Where the line with "(** [None] when" appears below, start writing out lines exactly, and finish with the line with "match after_commas 4 (drop 5 cmd) with", which is included; write out nothing else.

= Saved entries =
━━━━
(* ===== verification/BbGps.v ===== *)
(** * The GPS receiver's session

    [src/hw/misc/ios_baseband_gps.c]: the +XLSR session and its reports.  The
    formatting of the floating-point position is not modelled; [g_text] holds
    its result. *)

From Stdlib Require Import ZArith Lia String.
From stdpp Require Import base numbers list.
From S2P Require Import Prelude CLib BbState.
Local Open Scope Z_scope.

Definition GPS_FIRST_FIX_MS : Z := 1000.

Definition ios_bb_gps_reset (g : IosBbGps) : IosBbGps :=
  g <| g_ch := -1 |> <| g_interval_ms := 0 |> <| g_due_ms := 0 |>.

(** [f = strchr (f, ','); f = f ? f + 1 : NULL], [k] times. *)
Fixpoint after_commas (k : nat) (f : bytes) : option bytes :=
  match k with
  | O => Some f
  | S k' =>
      match strchr 44 f with
      | Some (_ :: t) => after_commas k' t
      | _ => None
      end
  end.

(** [None] when the command is not the receiver's. *)
Definition ios_bb_gps_command (now ch : Z) (cmd : bytes) (g : IosBbGps) : option IosBbGps :=
  if negb g.(g_present) then None
  else if streq cmd (str "xlsrstop") then Some (ios_bb_gps_reset g)
  else if starts_with (str "xlsr=") cmd then
    let interval :=
      match after_commas 4 (drop 5 cmd) with
      | Some f => Z.min (atoi f) 86400
      | None => 0
      end in
    Some (g <| g_ch := ch |>
            <| g_interval_ms := (if 0 <? interval then interval else 1) * 1000 |>
            <| g_due_ms := now + GPS_FIRST_FIX_MS |>)
  else None.

(** The receiver afterwards, and the line due with its channel. *)
Definition ios_bb_gps_poll (now : Z) (g : IosBbGps) : IosBbGps * option (Z * bytes) :=
  if (g.(g_ch) <? 0) || (g.(g_due_ms) =? 0) || (now <? g.(g_due_ms)) then (g, None)
  else
    let g := g <| g_due_ms := now + g.(g_interval_ms) |> in
    if negb g.(g_fix) then (g, None)
    else (g, Some (g.(g_ch), fit 200 (crlf ++ str "+XLSR: " ++ fit 160 g.(g_text) ++ crlf))).

Definition ios_bb_gps_next_due (g : IosBbGps) : Z :=
  if 0 <=? g.(g_ch) then g.(g_due_ms) else 0.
━━━━
= RESPONSE BELOW =
(** [None] when the command is not the receiver's. *)
Definition ios_bb_gps_command (now ch : Z) (cmd : bytes) (g : IosBbGps) : option IosBbGps :=
  if negb g.(g_present) then None
  else if streq cmd (str "xlsrstop") then Some (ios_bb_gps_reset g)
  else if starts_with (str "xlsr=") cmd then
    let interval :=
      match after_commas 4 (drop 5 cmd) with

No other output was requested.